現在、ミリ波には4つの課題があります。(1)対応エリアが少ない(2)対応基地局装置が少ない(3)ミリ波対応の端末が少ない(4)ユースケースが揃っていない。これらは独立した課題ではなく相互に関係し、ある意味負のサイクルを形成してミリ波の普及が進まない状況になっています。
当社としてもエリア拡大が課題だと感じています。ただしミリ波は全国を一律でカバーするといった性質のものではないため、必要な場所から普及していきたいと思っています。それを通じてミリ波対応の基地局や端末の普及も図れればと考えています。また、ミリ波を必要とするアプリケーションやユースケースの開発も必要です。今後、ミリ波対応エリアや端末が増えることで、費用も下がり、ユースケースも開発され、さらにエリアを広げることができます。負のスパイラルから正のスパイラルに変えることが必要と考えています。
これには多くの関連するステークホルダの方々との協力が必須であるため、第5世代モバイル推進フォーラム(5GMF)に「ミリ波普及推進アドホック」を今年1月に発足しました。アドホックメンバーの皆様の積極的な寄与もあり、3月には白書第一版を公開しました。今後、本白書を活用してミリ波の有効性をさまざまな業界の方々に訴求しつつユースケースを創出し、ミリ波の普及を促進していきたいと思っています。
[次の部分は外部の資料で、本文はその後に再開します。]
Record LruEviction : Type := mkLru {
  order_ : nlist;                     (* front = most recently used *)
  pos_ : gmap BlockKey iterator;
  reserved_ : option BlockKey;
  fresh : iterator                    (* the address of the next list node *)
}.

Definition empty : LruEviction := mkLru [] ∅ None 0%nat.

Definition set_order (l : nlist) (s : LruEviction) : LruEviction :=
  mkLru l (pos_ s) (reserved_ s) (fresh s).
Definition set_reserved (r : option BlockKey) (s : LruEviction) : LruEviction :=
  mkLru (order_ s) (pos_ s) r (fresh s).

(** [order_.splice(order_.begin(), order_, it)]; undefined behaviour when the
    iterator is dangling. *)
Definition splice_front (it : iterator) : comp LruEviction unit :=
  s ← get;
  match deref it (order_ s) with
  | Some k => modify (set_order ((it, k) :: unlink it (order_ s)))
  | None => terminate
  end.

(** [order_.push_front(key)] with the node already allocated. *)
Definition push_front (k : BlockKey) (s : LruEviction) : LruEviction :=
  mkLru ((fresh s, k) :: order_ s) (pos_ s) (reserved_ s) (S (fresh s)).

(** [order_.pop_front()], undoing the push. *)
Definition pop_front (s : LruEviction) : LruEviction :=
  mkLru (tail (order_ s)) (pos_ s) (reserved_ s) (pred (fresh s)).

(** [pos_.emplace(key, order_.begin())]. *)
Definition emplace (k : BlockKey) (s : LruEviction) : LruEviction :=
  match order_ s with
  | (it, _) :: _ => mkLru (order_ s) (<[k := it]> (pos_ s)) (reserved_ s) (fresh s)
  | [] => s
  end.
(* ===== verification/ArcGhosts.v ===== *)
(** * The size of ARC's ghost lists

    [ArcEviction::GhostToTrimForInsert] keeps the key-only ghost lists bounded
    ([|T1| + |B1| <= c], total [<= 2c]).  The bound is proved for every history
    in which a cold insertion finds fewer than [c] residents, and refuted for
    histories in which the residents may exceed [c], which happens when DRAM is
    sized in bytes and [c] in blocks. *)

From Stdlib Require Import SpecFloat.
From S2P Require Import Prelude Api EvictionPolicy Arc.
Import Arc.

Definition ghosts_bounded (s : ArcEviction) : Prop :=
  size (t1_ s) + size (b1_ s) <= c_ s
  /\ size (t1_ s) + size (t2_ s) + size (b1_ s) + size (b2_ s) <= 2 * c_ s.

(** One call of the policy, with any allocator behaviour.  A brand-new key
    arrives only while fewer than [c] blocks are resident; a victim is committed
    or cancelled only while it is reserved. *)
Inductive arc_call (s s' : ArcEviction) : Prop :=
| call_access k al al' : OnAccess k s al = Done (tt, s', al') -> arc_call s s'
| call_insert k n al r al' :
    (pos_ s !! k = None -> size (t1_ s) + size (t2_ s) < c_ s) ->
    OnInsert k n s al = Done (r, s', al') -> arc_call s s'
| call_remove k al al' : OnRemove k s al = Done (tt, s', al') -> arc_call s s'
| call_select excluded al r al' : SelectVictim excluded s al = Done (r, s', al') -> arc_call s s'
| call_commit k al al' :
    reserved_key s = Some k -> CommitVictim k s al = Done (tt, s', al') -> arc_call s s'
| call_cancel k al r al' :
    reserved_key s = Some k -> CancelVictim k s al = Done (r, s', al') -> arc_call s s'.

Section sizes.
Context (s s' : ArcEviction).

(** Sizes of the four lists after a move. *)
Lemma moved_sizes src dst (Hm : moved src dst s s') :
  c_ s' = c_ s
  /\ size (t1_ s') + (if decide (kT1 = src) then 1 else 0) = size (t1_ s) + (if decide (kT1 = dst) then 1 else 0)
  /\ size (t2_ s') + (if decide (kT2 = src) then 1 else 0) = size (t2_ s) + (if decide (kT2 = dst) then 1 else 0)
  /\ size (b1_ s') + (if decide (kB1 = src) then 1 else 0) = size (b1_ s) + (if decide (kB1 = dst) then 1 else 0)
  /\ size (b2_ s') + (if decide (kB2 = src) then 1 else 0) = size (b2_ s) + (if decide (kB2 = dst) then 1 else 0).
Proof.
  destruct Hm as [Hc Hm]. pose proof (Hm kT1) as H1. pose proof (Hm kT2) as H2.
  pose proof (Hm kB1) as H3. pose proof (Hm kB2) as H4. cbn [lst ListRef] in *. unfold size, zlen.
  split_and!; [done|..]; repeat case_decide; lia.
Qed.

Lemma bounded_moved_T2 src (Hs : src <> kNone) (Hm : moved src kT2 s s') :
  ghosts_bounded s -> ghosts_bounded s'.
Proof.
  intros [H1 H2]. destruct (moved_sizes _ _ Hm) as (Hc & Ht1 & Ht2 & Hb1 & Hb2). unfold ghosts_bounded.
  destruct src; [done|..]; repeat case_decide; (congruence || lia).
Qed.

Lemma bounded_moved_ghost (Hm : moved kT1 kB1 s s' \/ moved kT2 kB2 s s') :
  ghosts_bounded s -> ghosts_bounded s'.
Proof.
  intros [H1 H2]. unfold ghosts_bounded.
  destruct Hm as [Hm|Hm]; destruct (moved_sizes _ _ Hm) as (Hc & Ht1 & Ht2 & Hb1 & Hb2);
    repeat case_decide; (congruence || lia).
Qed.

Lemma bounded_cold_inserted k :
  0 < c_ s < 2 ^ 63 -> size (t1_ s) + size (t2_ s) < c_ s ->
  cold_inserted k s s' -> ghosts_bounded s -> ghosts_bounded s'.
Proof.
  intros Hc Hroom [E1 E2 E3 E4 Ec] [H1 H2]. unfold ghosts_bounded. rewrite E1, E2, Ec.
  unfold size, zlen in *. rewrite E3, E4. cbn [length]. unfold GhostToTrimForInsert, size, zlen in *.
  rewrite wrap_small in * by (unfold in_range; lia).
  repeat case_match; boolZ; repeat case_decide; simplify_eq; lia.
Qed.
End sizes.

Lemma sizes_frame s s' :
  (forall L, lst s' L = lst s L) -> c_ s' = c_ s -> ghosts_bounded s -> ghosts_bounded s'.
Proof.
  intros Hl Hc. unfold ghosts_bounded.
  by rewrite Hc, (Hl kT1 : t1_ s' = _), (Hl kT2 : t2_ s' = _), (Hl kB1 : b1_ s' = _), (Hl kB2 : b2_ s' = _).
Qed.

Lemma bounded_shrunk s s' :
  (forall L, length (lst s' L) <= length (lst s L))%nat -> c_ s' = c_ s ->
  ghosts_bounded s -> ghosts_bounded s'.
Proof.
  intros Hl Hc. pose proof (Hl kT1) as H1. pose proof (Hl kT2) as H2.
  pose proof (Hl kB1) as H3. pose proof (Hl kB2) as H4. cbn [lst ListRef] in *.
  unfold ghosts_bounded, size, zlen. lia.
Qed.

Definition arc_good (c : Z) (s : ArcEviction) : Prop := inv s /\ ghosts_bounded s /\ c_ s = c.

Lemma set_reserved_good c r s : inv (set_reserved r s) -> arc_good c s -> arc_good c (set_reserved r s).
Proof. intros Hi (_ & Hb & Hc). split_and!; [done| |by destruct s]. apply (sizes_frame s); by destruct s. Qed.

Lemma arc_call_good c s s' : 0 < c < 2 ^ 63 -> arc_good c s -> arc_call s s' -> arc_good c s'.
Proof.
  intros Hc Hg Hcall. pose proof Hg as (Hi & Hb & Ec). destruct Hcall as [k al al' E|k n al r al' Hroom E|k al al' E|ex al r al' E|k al al' Hr E|k al r al' Hr E].
  - eapply wp_run in E; [|by apply wp_arc_OnAccess]. destruct E as (? & _ & _ & src & HN & Hm).
    split_and!; [done|by eapply bounded_moved_T2|destruct Hm; congruence].
  - eapply wp_run in E; [|by apply wp_arc_OnInsert]. destruct E as (Hi' & _ & H). destruct (ok r); [|by subst].
    destruct H as (_ & Hcase). destruct Hcase as [(src & HN & Hm)|[Hk Hci]].
    + split_and!; [done|by eapply bounded_moved_T2|destruct Hm; congruence].
    + split_and!; [done| |destruct Hci; congruence].
      eapply bounded_cold_inserted; [by rewrite Ec|by apply Hroom|done..].
  - eapply wp_run in E; [|by apply wp_arc_OnRemove]. destruct E as (? & _ & ? & _ & Hl).
    split_and!; [done|by eapply bounded_shrunk|congruence].
  - eapply wp_run in E; [|by apply wp_arc_SelectVictim]. destruct r.
    + destruct E as (_ & _ & _ & ? & L & _ & ->). by apply set_reserved_good.
    + by destruct E as (-> & _).
  - eapply wp_run in E; [|by apply wp_arc_CommitVictim]. destruct E as (? & _ & _ & ? & Hm).
    split_and!; [done|by eapply bounded_moved_ghost|congruence].
  - eapply wp_run in E; [|by apply wp_arc_CancelVictim]. destruct E as (_ & -> & ?). by apply set_reserved_good.
Qed.

Lemma arc_good_make c : 0 < c -> arc_good c (make c).
Proof.
  intros Hc. unfold make. rewrite (proj2 (Z.eqb_neq c 0)) by lia.
  split_and!; [|unfold ghosts_bounded, size, zlen; cbn; lia|done].
  pose proof (inv_make c) as Hi. unfold make in Hi. by rewrite (proj2 (Z.eqb_neq c 0)) in Hi by lia.
Qed.

Lemma reachable_good c s : 0 < c < 2 ^ 63 -> rtc arc_call (make c) s -> arc_good c s.
Proof.
  intros Hc Hr. pose proof (arc_good_make c (proj1 Hc)) as Hg. revert Hg.
  induction Hr as [|s1 s2 s3 Hcall _ IH]; intros Hg; [done|]. by eapply IH, arc_call_good.
Qed.

(** C20 (invariant): ARC's lists stay consistent and bounded.  In every history
    of policy calls that starts from the constructor, under any allocation
    failures, as long as a brand-new key arrives only while fewer than [c]
    blocks are resident: the position map and the four lists describe the same
    nodes, [|T1| + |B1| <= c], the four lists together hold at most [2c] keys,
    and no further call can follow a dangling iterator or reach
    [std::terminate()]. *)
Theorem arc_ghosts_stay_bounded (c : Z) (s : ArcEviction) (k : BlockKey) (n : Z)
    (excluded : option BlockKey) (al : Alloc)
    (Hc : 0 < c < 2 ^ 63) (Hr : rtc arc_call (make c) s) :
  inv s
  /\ size (t1_ s) + size (b1_ s) <= c
  /\ size (t1_ s) + size (t2_ s) + size (b1_ s) + size (b2_ s) <= 2 * c
  /\ OnAccess k s al <> Terminated
  /\ OnInsert k n s al <> Terminated
  /\ OnRemove k s al <> Terminated
  /\ SelectVictim excluded s al <> Terminated
  /\ (reserved_key s = Some k -> CommitVictim k s al <> Terminated).
Proof.
  destruct (reachable_good c s Hc Hr) as (Hi & [H1 H2] & <-).
  assert (forall A (m : comp ArcEviction A) Q, wp m Q s -> m s al <> Terminated) as Hsafe
    by (intros A m Q Hw E; specialize (Hw al); by rewrite E in Hw).
  split_and!; try done.
  - by eapply Hsafe, wp_arc_OnAccess.
  - by eapply Hsafe, wp_arc_OnInsert.
  - by eapply Hsafe, wp_arc_OnRemove.
  - by eapply Hsafe, wp_arc_SelectVictim.
  - intros Hk. by eapply Hsafe, wp_arc_CommitVictim.
Qed.

Definition key (i : nat) : BlockKey := mkBlockKey (Z.of_nat i) 1 0.

(** The state after inserting a key into an empty policy of two blocks and
    accessing it again. *)
Definition after_hit : ArcEviction :=
  match (OnInsert (key 0) 8 ;; OnAccess (key 0)) (make 2) [] with
  | Done (_, s, _) => s
  | Terminated => make 2
  end.

Lemma after_hit_reachable : rtc arc_call (make 2) after_hit.
Proof.
  eapply rtc_l; [eapply (call_insert _ _ (key 0) 8 []); [intros _; vm_compute; reflexivity|vm_compute; reflexivity]|].
  eapply rtc_l; [eapply (call_access _ _ (key 0) []); vm_compute; reflexivity|]. apply rtc_refl.
Qed.

Lemma arc_ghosts_stay_bounded_witness :
  size (t2_ after_hit) = 1 /\ size (t1_ after_hit) + size (b1_ after_hit) <= 2.
Proof.
  split; [vm_compute; reflexivity|].
  exact (proj1 (proj2 (arc_ghosts_stay_bounded 2 _ (key 0) 8 None [] ltac:(lia) after_hit_reachable))).
Defined.

(** ** When the residents may exceed [c] *)

(** One round of a DRAM tier that holds two blocks while [c] is one: the node
    demotes a block to make room and inserts the next one. *)
Definition churn_round (i : nat) : comp ArcEviction unit :=
  r ← SelectVictim None;
  match r with
  | Value victim => CommitVictim victim ;; OnInsert (key i) 8 ;; mret tt
  | Error _ => mret tt
  end.

Fixpoint churn (i n : nat) : comp ArcEviction unit :=
  match n with
  | O => mret tt
  | S n' => churn_round i ;; churn (S i) n'
  end.

(** Keys [i] and [i + 1] are resident in T1, all older ones are in B1. *)
Record churned (i : nat) (s : ArcEviction) : Prop := {
  ch_c : c_ s = 1;
  ch_t1 : exists a b, t1_ s = [(a, key (S i)); (b, key i)] /\ a <> b;
  ch_t2 : t2_ s = [];
  ch_b2 : b2_ s = [];
  ch_b1 : length (b1_ s) = i;
  ch_res : reserved_ s = None;
  ch_inv : inv s;
  ch_new : forall j, (i + 2 <= j)%nat -> pos_ s !! key j = None
}.

Lemma key_inj i j : key i = key j -> i = j.
Proof. unfold key. intros H. simplify_eq. lia. Qed.

Section round.
Context (p : spec_float) (h : bool) (a b f : iterator) (i : nat) (ghosts : nlist).
Context (pos : gmap BlockKey (ListId * iterator)).
Context (Hab : a <> b) (Hpos : pos !! key i = Some (kT1, b)) (Hnew : pos !! key (2 + i) = None).

Let before := mkArc 1 p h [(a, key (S i)); (b, key i)] [] ghosts [] pos None f.
Let demoted := mkArc 1 p false [(a, key (S i))] [] ((b, key i) :: ghosts) [] (<[key i := (kB1, b)]> pos) None f.
Let inserted :=
  mkArc 1 p false [(f, key (2 + i)); (a, key (S i))] [] ((b, key i) :: ghosts) []
    (<[key (2 + i) := (kT1, f)]> (<[key i := (kB1, b)]> pos)) None (S f).

Lemma round_select :
  SelectVictim None before [] = Done (Value (key i), set_reserved (Some (key i, kT1)) before, []).
Proof. reflexivity. Qed.

Lemma round_commit : CommitVictim (key i) (set_reserved (Some (key i, kT1)) before) [] = Done (tt, demoted, []).
Proof.
  unfold CommitVictim, Relink, ValidateVictimCommit, mbind, comp_bind, get, modify, before, set_reserved.
  cbn [reserved_ pos_]. rewrite decide_True, Hpos, decide_True by done. rewrite ok_Ok. cbv beta iota.
  cbn [pos_]. rewrite Hpos. cbn [ListRef t1_ deref]. rewrite decide_False, decide_True by done.
  unfold unlink. cbn [set_list ListRef t1_ b1_ set_pos pos_]. rewrite filter_cons_True by done.
  by rewrite filter_cons_False by (cbn; tauto).
Qed.

Lemma round_insert : OnInsert (key (2 + i)) 8 demoted [] = Done (Ok, inserted, []).
Proof.
  assert (key i <> key (2 + i)) as Hne by (intros E%key_inj; lia).
  assert (GhostToTrimForInsert demoted = kNone) as Ht.
  { unfold GhostToTrimForInsert, demoted, size, zlen. cbn [t1_ t2_ b1_ b2_ c_ length].
    rewrite (proj2 (Z.eqb_neq _ _)), (proj2 (Z.ltb_ge _ _)) by lia. done. }
  assert (pos_ demoted !! key (2 + i) = None) as Hd by (unfold demoted; cbn [pos_]; by rewrite lookup_insert_ne).
  assert (pos_ (push_front kT1 (key (2 + i)) demoted) = pos_ demoted) as Hpf by done.
  unfold OnInsert, ColdInsert, PushFront, mbind, comp_bind, get, modify, alloc_fails.
  rewrite Hd, Ht, Hpf, Hd. reflexivity.
Qed.

Lemma round_run : churn_round (2 + i) before [] = Done (tt, inserted, []).
Proof.
  unfold churn_round. unfold mbind at 1, comp_bind at 1. rewrite round_select.
  unfold mbind at 1, comp_bind at 1. rewrite round_commit.
  unfold mbind at 1, comp_bind at 1. by rewrite round_insert.
Qed.

Lemma round_inv : inv before -> inv inserted.
Proof.
  intros Hi. pose proof round_select as E1. eapply wp_run in E1; [|by apply wp_arc_SelectVictim].
  destruct E1 as (_ & _ & _ & Hi1 & _). pose proof round_commit as E2.
  eapply wp_run in E2; [|by apply wp_arc_CommitVictim]. destruct E2 as (Hi2 & _).
  pose proof round_insert as E3. eapply wp_run in E3; [|by apply wp_arc_OnInsert]. apply E3.
Qed.
End round.

Lemma churned_round i s :
  churned i s -> exists s', churn_round (2 + i) s [] = Done (tt, s', []) /\ churned (S i) s'.
Proof.
  intros [Hc (a & b & Ht1 & Hab) Ht2 Hb2 Hb1 Hr Hi Hnew].
  assert (pos_ s !! key i = Some (kT1, b)) as Hp
    by (apply (winv_pos s (proj1 Hi)); cbn [lst ListRef]; rewrite Ht1; set_solver).
  assert (a < fresh s)%nat as Hf
    by (apply (winv_fresh s (proj1 Hi) kT1 (a, key (S i))); cbn [lst ListRef]; rewrite Ht1; set_solver).
  pose proof (Hnew (2 + i)%nat ltac:(lia)) as Hn.
  destruct s as [c p h t1 t2 b1 b2 pos r f]. cbn in *. subst.
  eexists. split; [by apply round_run|]. split; try done.
  - exists f, a. split; [done|lia].
  - by eapply round_inv.
  - intros j Hj. cbn [pos_]. rewrite !lookup_insert_ne by (intros E%key_inj; lia). apply Hnew. lia.
Qed.

Lemma churned_many n i s :
  churned i s -> exists s', churn (2 + i) n s [] = Done (tt, s', []) /\ churned (n + i) s'.
Proof.
  revert i s. induction n as [|n IH]; intros i s Hs; [by exists s|].
  destruct (churned_round i s Hs) as (s1 & E1 & H1). destruct (IH (S i) s1 H1) as (s2 & E2 & H2).
  exists s2. split; [|by replace (S n + i)%nat with (n + S i)%nat by lia].
  cbn [churn]. unfold mbind, comp_bind. rewrite E1. exact E2.
Qed.

(** Two cold insertions into a policy of one block. *)
Definition two_residents : ArcEviction :=
  match (OnInsert (key 0) 8 ;; OnInsert (key 1) 8) (make 1) [] with
  | Done (_, s, _) => s
  | Terminated => make 1
  end.

Lemma churned_two_residents : churned 0 two_residents.
Proof.
  split; try (vm_compute; reflexivity).
  - exists 1%nat, 0%nat. split; [vm_compute; reflexivity|done].
  - assert (wp (OnInsert (key 0) 8 ;; OnInsert (key 1) 8) (fun _ s => inv s) (make 1)) as Hw.
    { apply wp_bind. eapply wp_mono; [apply wp_arc_OnInsert, inv_make|]. intros r s (Hi & _).
      eapply wp_mono; [by apply wp_arc_OnInsert|]. intros ? ? (? & _). done. }
    apply (wp_run _ _ _ [] Ok two_residents [] Hw). vm_compute. reflexivity.
  - intros j Hj. change (pos_ two_residents)
      with (<[key 1 := (kT1, 1%nat)]> (<[key 0 := (kT1, 0%nat)]> (∅ : gmap BlockKey (ListId * iterator)))).
    rewrite !lookup_insert_ne by (intros E%key_inj; lia). apply lookup_empty.
Qed.

(** C36 (invariant, negative): the ghost lists are not bounded by [c] alone.  With
    [c = 1] and a DRAM tier that holds two blocks, every round of demoting a
    victim and inserting a new block adds one key to B1 and none is ever
    trimmed: after [n] rounds, all of which succeed, B1 holds [n] keys while two
    blocks are resident. *)
Theorem arc_ghosts_unbounded (n : nat) :
  exists s, churn 2 n two_residents [] = Done (tt, s, [])
            /\ size (b1_ s) = Z.of_nat n /\ size (t1_ s) + size (t2_ s) = 2 /\ c_ s = 1.
Proof.
  destruct (churned_many n 0 _ churned_two_residents) as (s & E & [Hc (a & b & Ht1 & _) Ht2 _ Hb1 _ _ _]).
  exists s. split_and!; [done| | |done].
  - unfold size, zlen. rewrite Hb1. lia.
  - unfold size, zlen. by rewrite Ht1, Ht2.
Qed.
【図】高速・大容量を実現する5G新周波数帯(同社提供)


ミリ波の今後の展開について教えてください

当社は「株式会社NTTコノキュー」というXR関係のビジネスをやっていく会社を立ち上げました。コノキューでは法人や個人のお客さま向けにリッチなXRコンテンツの提供を拡大していく予定です。既に展開済みのエンタープライズ向けソリューションだけでなく、いろいろなソリューションにおいて、5Gやミリ波の良さを引き出していけるのではないかと期待しています。

これまで、通信の発達により新たな産業が生まれてきました。いまも、現実の世界から収集した、さまざまなデータを、コンピュータ上で再現するデジタルツインといった技術により、現実社会のものがバーチャル空間において、分析され、リアルの世界に最適な結果を導くようなサイバーフィジカル融合が現実となってきています。そうした技術の利用が多くなると、データ量が飛躍的に増えます。現在は6Gの議論が始まっていますが、そうした状況に対応するため、通信の性能を上げていかなくてはならないと思っています。


展示会への出展にあたり、期待することはどんなことでしょうか?

展示会出展の目的はミリ波の普及です。ミリ波の良さは体験していただかないとわからないこともあると思います。「ミリ波がどれぐらい性能の面で優れているのか」「ユースケースとしてどのように利用できるのか」などミリ波の良さを体験していただければと思っています。今回のブースでは、ミリ波で高品質な8K映像の大容量伝送の体験が可能です。工場や病院関連業界の方だけではなく、多くのエキスパートやネットワーク技術者の方にミリ波を体験していただけたらと思っています。エキスパートの方に紹介したいのがミリ波でエリアを拡張できる、安く簡単にできるなどのソリューションです。お互いにWin-Winの関係を築けるビジネスパートナーに出会えることを期待しています。